_Action item:_
For this exercise, repeat the listing below from its first line through the line containing "Err (mkPointerError pointer msg)", exactly as written.

_Exercise data:_

※

(* ===== verification/Pointer.v ===== *)
(** [pointer.go] and the pointer syntax of [raw.go]: RFC 6901 pointers, their
    tokens, array indices and compiled form.  The seeker walks a pointer through
    the interface [PathOps]; a textual pointer and a compiled one are its two
    instances. *)

From S2P Require Import Prelude Words Utf8 Scanner Lex Grammar StringRef KeyHash.

Definition TILDE : Z := 126.
Definition SLASH : Z := 47.
Definition MaxInt : Z := 2 ^ 63 - 1.

(** [document.PointerError] *)
Record PointerError : Type := mkPointerError { pe_pointer : bytes; pe_message : string }.

(** ** Token syntax *)

(** [validatePointerSyntax], from position [i]. *)
Fixpoint validate_tildes (fuel : nat) (pointer : bytes) (i : nat) : res PointerError unit :=
  match fuel with
  | O => NoFuel
  | S fuel =>
      match pointer !! i with
      | None => Ok tt
      | Some c =>
          if negb (c =? TILDE) then validate_tildes fuel pointer (i + 1)
          else if (length pointer <=? i + 1)%nat
                  || (negb (at_byte pointer (i + 1) "0"%ch) && negb (at_byte pointer (i + 1) "1"%ch)) then
            let msg := "unknown tilde escape"%string in
            let msg := if (length pointer <=? i + 1)%nat then "dangling tilde escape"%string else msg in
            Err (mkPointerError pointer msg)
          else validate_tildes fuel pointer (i + 2)
      end
  end.

Definition validatePointerSyntax (pointer : bytes) : res PointerError unit :=
  match pointer with
  | [] => Ok tt
  | c :: _ =>
      if negb (c =? SLASH) then Err (mkPointerError pointer "pointer must be empty or start with slash")
      else validate_tildes (S (length pointer)) pointer 1
  end.

(** [pointerToken]: the end of the token at [start] and the start of the next. *)
Definition pointerToken (pointer : bytes) (start : nat) : nat * nat :=
  let stop := advance (fun c => negb (c =? SLASH)) pointer start in
  if (stop =? length pointer)%nat then (stop, (length pointer + 1)%nat) else (stop, (stop + 1)%nat).

Fixpoint unescape_loop (fuel : nat) (s : bytes) (i : nat) (out : bytes) : res PointerError bytes :=
  match fuel with
  | O => NoFuel
  | S fuel =>
      match s !! i with
      | None => Ok out
      | Some c =>
          if negb (c =? TILDE) then unescape_loop fuel s (i + 1) (out ++ [c])
          else
            match s !! (i + 1)%nat with
            | None => Err (mkPointerError s "dangling tilde escape")
            | Some d =>
                if d =? "0"%ch then unescape_loop fuel s (i + 2) (out ++ [TILDE])
                else if d =? "1"%ch then unescape_loop fuel s (i + 2) (out ++ [SLASH])
                else Err (mkPointerError s "unknown tilde escape")
            end
      end
  end.

Definition unescapePointerTokenSlow (s : bytes) (first : nat) : res PointerError bytes :=
  unescape_loop (S (length s)) s first (take first s).

Definition unescapePointerToken (s : bytes) : res PointerError bytes :=
  let i := advance (fun c => negb (c =? TILDE)) s 0 in
  if (i <? length s)%nat then unescapePointerTokenSlow s i else Ok s.

(** ** Array indices *)

Inductive pointerIndexKind : Type := pointerIndexInvalid | pointerIndexNumber | pointerIndexDash.

Definition decimal_value (s : bytes) : Z := fold_left (fun n c => n * 10 + (c - "0"%ch)) s 0.

(** [strconv.Atoi] on the non-empty digit strings it is given here. *)
Definition Atoi (s : bytes) : option Z :=
  let n := decimal_value s in if n <=? MaxInt then Some n else None.

Definition classifyPointerIndex (s : bytes) : Z * pointerIndexKind * string :=
  if bool_decide (s = ["-"%ch]) then (0, pointerIndexDash, ""%string)
  else if bool_decide (s = []) then (0, pointerIndexInvalid, "empty array index"%string)
  else if (1 <? length s)%nat && at_byte s 0 "0"%ch then
    (0, pointerIndexInvalid, "array index has leading zero"%string)
  else if existsb (fun c => (c <? "0"%ch) || ("9"%ch <? c)) s then
    (0, pointerIndexInvalid, "array index is not numeric"%string)
  else
    match Atoi s with
    | None => (0, pointerIndexInvalid, "array index overflows int"%string)
    | Some idx => (idx, pointerIndexNumber, ""%string)
    end.

(** [(idx, true, nil)], [(0, false, nil)] or an error. *)
Definition parsePointerIndex (s : bytes) : PointerError + option Z :=
  match classifyPointerIndex s with
  | (idx, pointerIndexNumber, _) => inr (Some idx)
  | (_, pointerIndexDash, _) => inr None
  | (_, pointerIndexInvalid, msg) => inl (mkPointerError s msg)
  end.

(** ** Compiled pointers *)

Record CompiledPointerToken : Type := mkToken {
  Text : bytes;
  Hash : Z;
  index : Z;
  indexKind : pointerIndexKind;
  indexMessage : string
  }.

Record CompiledPointer : Type := mkCompiled { pointer : bytes; Tokens : list CompiledPointerToken }.

Definition arrayIndex (t : CompiledPointerToken) : PointerError + option Z :=
  match indexKind t with
  | pointerIndexNumber => inr (Some (index t))
  | pointerIndexDash => inr None
  | pointerIndexInvalid =>
      let msg := indexMessage t in
      let msg := match msg with EmptyString => "array index is not numeric"%string | _ => msg end in
      inl (mkPointerError (Text t) msg)
  end.

(** The inner loop of [CompilePointer]: the end of the token. *)
Fixpoint token_end (fuel : nat) (pointer : bytes) (stop : nat) : res PointerError nat :=
  match fuel with
  | O => NoFuel
  | S fuel =>
      match pointer !! stop with
      | None => Ok stop
      | Some c =>
          if c =? SLASH then Ok stop
          else if c =? TILDE then
            if (length pointer <=? stop + 1)%nat then Err (mkPointerError pointer "dangling tilde escape")
            else if negb (at_byte pointer (stop + 1) "0"%ch) && negb (at_byte pointer (stop + 1) "1"%ch) then
              Err (mkPointerError pointer "unknown tilde escape")
            else token_end fuel pointer (stop + 2)
          else token_end fuel pointer (stop + 1)
      end
  end.

Definition compile_token (token : bytes) : res PointerError CompiledPointerToken :=
  match classifyPointerIndex token with
  | (index, kind, msg) =>
      match HashKey token with
      | Some h => Ok (mkToken token h index kind msg)
      | None => Panic
      end
  end.

Fixpoint compile_loop (fuel : nat) (p : bytes) (start : nat) (tokens : list CompiledPointerToken) :
    res PointerError CompiledPointer :=
  match fuel with
  | O => NoFuel
  | S fuel =>
      let* stop := token_end (S (length p)) p start in
      let* token := unescapePointerToken (slice p start stop) in
      let* t := compile_token token in
      let tokens := tokens ++ [t] in
      if (stop =? length p)%nat then Ok (mkCompiled p tokens) else compile_loop fuel p (stop + 1) tokens
  end.

Definition CompilePointer (p : bytes) : res PointerError CompiledPointer :=
  match p with
  | [] => Ok (mkCompiled [] [])
  | c :: _ =>
      if negb (c =? SLASH) then Err (mkPointerError p "pointer must be empty or start with slash")
      else compile_loop (S (length p)) p 1 []
  end.

(** ** The specification: RFC 6901 *)

Fixpoint unescape_token (s : bytes) : option bytes :=
  match s with
  | [] => Some []
  | c :: s' =>
      if c =? TILDE then
        match s' with
        | [] => None
        | d :: s'' =>
            if d =? "0"%ch then option_map (cons TILDE) (unescape_token s'')
            else if d =? "1"%ch then option_map (cons SLASH) (unescape_token s'')
            else None
        end
      else option_map (cons c) (unescape_token s')
  end.

Fixpoint split_slash (s : bytes) : list bytes :=
  match s with
  | [] => [[]]
  | c :: s' =>
      if c =? SLASH then [] :: split_slash s'
      else match split_slash s' with t :: ts => (c :: t) :: ts | [] => [[c]] end
  end.

(** The reference tokens of a pointer, [None] when it is not a pointer. *)
Definition pointer_path (p : bytes) : option (list bytes) :=
  match p with
  | [] => Some []
  | c :: s => if c =? SLASH then mapM unescape_token (split_slash s) else None
  end.

(** ** The interface of a pointer being walked *)

Class PathOps (K : Type) : Type := {
  path_done : K -> bool;
  path_key : K -> res PointerError bytes;
  path_index : K -> res PointerError (PointerError + option Z);
  path_next : K -> K
  }.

※

_Expected output:_
(* ===== verification/Pointer.v ===== *)
(** [pointer.go] and the pointer syntax of [raw.go]: RFC 6901 pointers, their
    tokens, array indices and compiled form.  The seeker walks a pointer through
    the interface [PathOps]; a textual pointer and a compiled one are its two
    instances. *)

From S2P Require Import Prelude Words Utf8 Scanner Lex Grammar StringRef KeyHash.

Definition TILDE : Z := 126.
Definition SLASH : Z := 47.
Definition MaxInt : Z := 2 ^ 63 - 1.

(** [document.PointerError] *)
Record PointerError : Type := mkPointerError { pe_pointer : bytes; pe_message : string }.

(** ** Token syntax *)

(** [validatePointerSyntax], from position [i]. *)
Fixpoint validate_tildes (fuel : nat) (pointer : bytes) (i : nat) : res PointerError unit :=
  match fuel with
  | O => NoFuel
  | S fuel =>
      match pointer !! i with
      | None => Ok tt
      | Some c =>
          if negb (c =? TILDE) then validate_tildes fuel pointer (i + 1)
          else if (length pointer <=? i + 1)%nat
                  || (negb (at_byte pointer (i + 1) "0"%ch) && negb (at_byte pointer (i + 1) "1"%ch)) then
            let msg := "unknown tilde escape"%string in
            let msg := if (length pointer <=? i + 1)%nat then "dangling tilde escape"%string else msg in
            Err (mkPointerError pointer msg)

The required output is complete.